Before any image is written, the destination disk is sanitised. A previously used target carries residual data that, if it surfaced in the image, would let the defence argue the image is contaminated. The two accepted sanitisation standards are DoD 5220.22-M (three-pass overwrite) and NIST SP 800-88 (which on modern self-encrypting drives prefers a cryptographic erase by rotating the internal encryption key, taking seconds rather than hours). The SFSL records the sanitisation method, the verification hash of the zeroed disk, the date, and the examiner ID.

Disk cloning and disk imaging are not the same operation. Cloning produces an exact functional copy on identical hardware: same partition layout, same boot record, the clone will boot as if it were the original. Imaging produces a container file that captures the bits but does not boot. Cloning is used when the workflow needs a working copy of the system (for example, a recovery exercise on the clone while the original is shelved); imaging is used for analysis, archive and court production. In Indian SFSL practice the standard is to image first, archive the image, then optionally clone from the image for working analysis.

Encrypted disks split into two cases.

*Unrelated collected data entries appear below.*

(* ===== verification/Fingerprint.v ===== *)
(** Model of the fingerprint HAL
    (src/hidl/fingerprint/BiometricsFingerprint.{h,cpp}, VendorConstants.h).

    The object forwards binder calls to the vendor library libbauthserver.so, whose
    entry points it looks up with dlsym, and forwards the library's messages to the
    registered client.  The library is not under src: what it answers, and the
    messages it delivers from inside a call, are an oracle in the state.  The codes
    of hardware/fingerprint.h are the parameter [codes].  The state holds the one object
    and what is around it; [sInstance] points to that object from the first statement of
    its constructor on, before the library learns of [notify].  A call through a null or
    indeterminate pointer is [Crash]; locking the held callback mutex from inside
    [notify] is [Deadlock].  The build flags of Android.mk are the record [fp_config]. *)
From S2P Require Import Prelude.
Local Open Scope Z_scope.

(** ** Data *)

Record fp_config := {
  HAS_FINGERPRINT_GESTURES : bool;
  REQUEST_FORCE_CALIBRATE : bool;
  CALL_NOTIFY_ON_CANCEL : bool;
  USES_PERCENTAGE_SAMPLES : bool;
  CALL_CANCEL_ON_ENROLL_COMPLETION : bool
}.

Definition FINGERPRINT_REQUEST_GET_SENSOR_STATUS : Z := 6.
Definition FINGERPRINT_REQUEST_NAVIGATION_MODE_START : Z := 15.
Definition SEM_REQUEST_FORCE_CBGE : Z := 21.
Definition SEM_FINGERPRINT_EVENT_BASE : Z := 10000.
Definition SEM_FINGERPRINT_EVENT_GESTURE_SWIPE_DOWN : Z := 20002.
Definition SEM_FINGERPRINT_EVENT_GESTURE_SWIPE_UP : Z := 20001.
Definition SEM_SENSOR_STATUS_CALIBRATION_ERROR : Z := 100045.
Definition SEM_SENSOR_STATUS_ERROR : Z := 100042.
Definition SEM_SENSOR_STATUS_OK : Z := 100040.
Definition SEM_SENSOR_STATUS_WORKING : Z := 100041.
Definition PATH_MAX : nat := 4096.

If RAM was captured while the volume was unlocked, the key is in the dump and the analyst extracts it with Volatility, Passware, or the Magnet AXIOM BitLocker module. The recovered key unlocks the image, which is then imaged a second time in plaintext form for analysis; both the encrypted image and the plaintext re-image are kept, with hashes for each. If RAM was not captured or the key is not in it, the BitLocker recovery key sources are: a printed sheet in the suspect's papers, an export from a Microsoft Account at account.microsoft.com/devices/recoverykey (which CERT-In or I4C can request via formal channels), an Active Directory escrow (msFVE-RecoveryInformation), or a key escrow held by an enterprise MDM. If none of those produce a key, the volume stays encrypted and the case proceeds on whatever artefacts can be recovered from outside the encrypted partition, including the EFI System Partition, the recovery partition, and any unencrypted swap space.

Quick format vs full format matters at the recovery edge. A Windows quick format rewrites only the file system metadata and leaves the data clusters intact; the file table is gone but most files are recoverable through file carving. A full format on Windows 10+ overwrites the volume with zeros and renders recovery practically impossible, except for clusters that were spared by SSD wear levelling. Fuller coverage of recovery from formatted, deleted, and hidden storage is in Data recovery, file carving and deleted or encrypted content; for the in-OS artefact view of the imaged disk, see Windows artifacts: ShellBags, ADS, LNK, hibernation, slack.